[Items listed in a dataset]
(* ===== verification/YcsbMain.v ===== *)
(** * The workload generator's program

    [src/ycsbc/ycsbc.cc]: command line, concurrent clients, and [main], which writes the
    file of a workload. *)

From Stdlib Require Import Ascii String.
From stdpp Require Import strings.
From S2P Require Import Prelude YcsbUtils YcsbProperties Database ExportDb Driver Generators Workload Client.

#[local] Open Scope Z_scope.

(** ** Command line *)

(** [strncmp(str, pre, strlen(pre)) == 0] *)
Definition StrStartWith (str pre : string) : bool :=
  bool_decide (take (length (chars pre)) (chars str) = chars pre).

(** The loop over the arguments, from [argindex] on; [files] are the contents of the
    files in the working directory. *)
Fixpoint parse_loop (files : string -> option string) (args : list string) (filename : string)
    (props : Properties) : res (list string * string * Properties) :=
  match args with
  | [] => Ok ([], filename, props)
  | arg :: args' =>
      if StrStartWith arg "-" then
        if decide (arg = "-threads"%string) then
          match args' with
          | [] => Err Exited
          | v :: args'' => parse_loop files args'' filename (SetProperty "threadcount" v props)
          end
        else if decide (arg = "-db"%string) then
          match args' with
          | [] => Err Exited
          | v :: args'' => parse_loop files args'' filename (SetProperty "dbname" v props)
          end
        else if decide (arg = "-P"%string) then
          match args' with
          | [] => Err Exited
          | filename :: args'' =>
              match Load (files ("workloads/" +:+ filename +:+ ".spec")%string) props with
              | Err e => Err e
              | Ok (_, props) => parse_loop files args'' filename (SetProperty "filename" filename props)
              end
          end
        else Err Exited
      else Ok (args, filename, props)
  end.

Definition ParseCommandLine (files : string -> option string) (argv : list string) (props : Properties) :
    res (string * Properties) :=
  '(rest, filename, props) ← parse_loop files (tail argv) "" props;
  if bool_decide (length rest = length (tail argv)) || negb (bool_decide (rest = [])) then Err Exited
  else Ok (filename, props).

(** ** Concurrent clients *)

(** A thread that runs [DelegateClient]: not started, in its loop with operations left,
    or finished with its result. *)
Inductive delegate := DStart | DLoop (left : nat) (oks : Z) | DDone (oks : Z).

Section main.
Context `{HD : Doubles} `{HR : !Random} (pad : list Z -> list Z) (fuel : nat).
#[local] Instance main_export : DB Export := ExportDB pad.

(** One step of a thread; the lock of [Init] and of [Close], and the check of [running_],
    make these steps the ones that can interleave. *)
Definition delegate_step (num_ops : Z) (is_loading : bool) (d : delegate) : SM Client delegate :=
  match d with
  | DStart => db_ DB_Init;; mret (DLoop (Z.to_nat num_ops) 0)
  | DLoop O oks => db_ DB_Close;; mret (DDone oks)
  | DLoop (S k) oks =>
      b ← (if is_loading then DoInsert else DoTransaction fuel);
      mret (DLoop k (oks + Z.b2z b))
  | DDone oks => mret (DDone oks)
  end.

(** The threads take their steps in the order of [sched]. *)
Fixpoint run_delegates (sched : list nat) (num_ops : Z) (is_loading : bool) (ds : list delegate) :
    SM Client (list delegate) :=
  match sched with
  | [] => mret ds
  | t :: sched =>
      match ds !! t with
      | None => run_delegates sched num_ops is_loading ds
      | Some d =>
          d' ← delegate_step num_ops is_loading d;
          run_delegates sched num_ops is_loading (<[t := d']> ds)
      end
  end.

(** [n.get()] for every future: waits until the thread is done. *)
Fixpoint get_all (ds : list delegate) : res Z :=
  match ds with
  | [] => Ok 0
  | DDone oks :: ds => match get_all ds with Ok sum => Ok (oks + sum) | Err e => Err e end
  | _ :: _ => Err Blocked
  end.

(** Starting the threads with their share of the operations, and waiting for them. *)
Definition phase (sched : list nat) (num_threads total_ops : Z) (is_loading : bool) : SM Client Z :=
  ds ← run_delegates sched (total_ops ÷ num_threads) is_loading (replicate (Z.to_nat num_threads) DStart);
  from_res (get_all ds).

(** The sums that are printed, the name of the file and the database that wrote it. *)
Definition main (files : string -> option string) (w : world) (loading running : list nat)
    (argv : list string) : res (Z * Z * string * Export) :=
  '(_, props) ← ParseCommandLine files argv no_properties;
  created ← CreateDB props;
  match created with
  | None => _ ← at_property props "dbname"; Err Exited
  | Some (file, db) =>
      wl ← Init props (new_core w);
      num_threads ← stoi (GetProperty props "threadcount" "1");
      record_count ← at_property props RECORD_COUNT_PROPERTY;
      total_ops ← stoi record_count;
      '(loaded, s) ← phase loading num_threads total_ops true (db, wl);
      operation_count ← at_property props OPERATION_COUNT_PROPERTY;
      total_ops ← stoi operation_count;
      '(sum, s) ← phase running num_threads total_ops false s;
      mret (loaded, sum, file, s.1)
  end.

(** ** A single thread *)

Lemma run_done_single sched num_ops b oks s :
  run_delegates sched num_ops b [DDone oks] s = Ok ([DDone oks], s).
Proof.
  revert s. induction sched as [|t sched IH]; intros s; [done|]. cbn [run_delegates].
  destruct t as [|t]; [|apply IH].
  cbn [lookup list_lookup]. by rewrite (sm_bind_ok _ _ s (DDone oks) s).
Qed.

**Work to complete:**
Your job is to reproduce the data in full, with every line intact.

**The completed task:**
(* ===== verification/YcsbMain.v ===== *)
(** * The workload generator's program

    [src/ycsbc/ycsbc.cc]: command line, concurrent clients, and [main], which writes the
    file of a workload. *)

From Stdlib Require Import Ascii String.
From stdpp Require Import strings.
From S2P Require Import Prelude YcsbUtils YcsbProperties Database ExportDb Driver Generators Workload Client.

#[local] Open Scope Z_scope.

(** ** Command line *)

(** [strncmp(str, pre, strlen(pre)) == 0] *)
Definition StrStartWith (str pre : string) : bool :=
  bool_decide (take (length (chars pre)) (chars str) = chars pre).

(** The loop over the arguments, from [argindex] on; [files] are the contents of the
    files in the working directory. *)
Fixpoint parse_loop (files : string -> option string) (args : list string) (filename : string)
    (props : Properties) : res (list string * string * Properties) :=
  match args with
  | [] => Ok ([], filename, props)
  | arg :: args' =>
      if StrStartWith arg "-" then
        if decide (arg = "-threads"%string) then
          match args' with
          | [] => Err Exited
          | v :: args'' => parse_loop files args'' filename (SetProperty "threadcount" v props)
          end
        else if decide (arg = "-db"%string) then
          match args' with
          | [] => Err Exited
          | v :: args'' => parse_loop files args'' filename (SetProperty "dbname" v props)
          end
        else if decide (arg = "-P"%string) then
          match args' with
          | [] => Err Exited
          | filename :: args'' =>
              match Load (files ("workloads/" +:+ filename +:+ ".spec")%string) props with
              | Err e => Err e
              | Ok (_, props) => parse_loop files args'' filename (SetProperty "filename" filename props)
              end
          end
        else Err Exited
      else Ok (args, filename, props)
  end.

Definition ParseCommandLine (files : string -> option string) (argv : list string) (props : Properties) :
    res (string * Properties) :=
  '(rest, filename, props) ← parse_loop files (tail argv) "" props;
  if bool_decide (length rest = length (tail argv)) || negb (bool_decide (rest = [])) then Err Exited
  else Ok (filename, props).

(** ** Concurrent clients *)

(** A thread that runs [DelegateClient]: not started, in its loop with operations left,
    or finished with its result. *)
Inductive delegate := DStart | DLoop (left : nat) (oks : Z) | DDone (oks : Z).

Section main.
Context `{HD : Doubles} `{HR : !Random} (pad : list Z -> list Z) (fuel : nat).
#[local] Instance main_export : DB Export := ExportDB pad.

(** One step of a thread; the lock of [Init] and of [Close], and the check of [running_],
    make these steps the ones that can interleave. *)
Definition delegate_step (num_ops : Z) (is_loading : bool) (d : delegate) : SM Client delegate :=
  match d with
  | DStart => db_ DB_Init;; mret (DLoop (Z.to_nat num_ops) 0)
  | DLoop O oks => db_ DB_Close;; mret (DDone oks)
  | DLoop (S k) oks =>
      b ← (if is_loading then DoInsert else DoTransaction fuel);
      mret (DLoop k (oks + Z.b2z b))
  | DDone oks => mret (DDone oks)
  end.

(** The threads take their steps in the order of [sched]. *)
Fixpoint run_delegates (sched : list nat) (num_ops : Z) (is_loading : bool) (ds : list delegate) :
    SM Client (list delegate) :=
  match sched with
  | [] => mret ds
  | t :: sched =>
      match ds !! t with
      | None => run_delegates sched num_ops is_loading ds
      | Some d =>
          d' ← delegate_step num_ops is_loading d;
          run_delegates sched num_ops is_loading (<[t := d']> ds)
      end
  end.

(** [n.get()] for every future: waits until the thread is done. *)
Fixpoint get_all (ds : list delegate) : res Z :=
  match ds with
  | [] => Ok 0
  | DDone oks :: ds => match get_all ds with Ok sum => Ok (oks + sum) | Err e => Err e end
  | _ :: _ => Err Blocked
  end.

(** Starting the threads with their share of the operations, and waiting for them. *)
Definition phase (sched : list nat) (num_threads total_ops : Z) (is_loading : bool) : SM Client Z :=
  ds ← run_delegates sched (total_ops ÷ num_threads) is_loading (replicate (Z.to_nat num_threads) DStart);
  from_res (get_all ds).

(** The sums that are printed, the name of the file and the database that wrote it. *)
Definition main (files : string -> option string) (w : world) (loading running : list nat)
    (argv : list string) : res (Z * Z * string * Export) :=
  '(_, props) ← ParseCommandLine files argv no_properties;
  created ← CreateDB props;
  match created with
  | None => _ ← at_property props "dbname"; Err Exited
  | Some (file, db) =>
      wl ← Init props (new_core w);
      num_threads ← stoi (GetProperty props "threadcount" "1");
      record_count ← at_property props RECORD_COUNT_PROPERTY;
      total_ops ← stoi record_count;
      '(loaded, s) ← phase loading num_threads total_ops true (db, wl);
      operation_count ← at_property props OPERATION_COUNT_PROPERTY;
      total_ops ← stoi operation_count;
      '(sum, s) ← phase running num_threads total_ops false s;
      mret (loaded, sum, file, s.1)
  end.

(** ** A single thread *)

Lemma run_done_single sched num_ops b oks s :
  run_delegates sched num_ops b [DDone oks] s = Ok ([DDone oks], s).
Proof.
  revert s. induction sched as [|t sched IH]; intros s; [done|]. cbn [run_delegates].
  destruct t as [|t]; [|apply IH].
  cbn [lookup list_lookup]. by rewrite (sm_bind_ok _ _ s (DDone oks) s).
Qed.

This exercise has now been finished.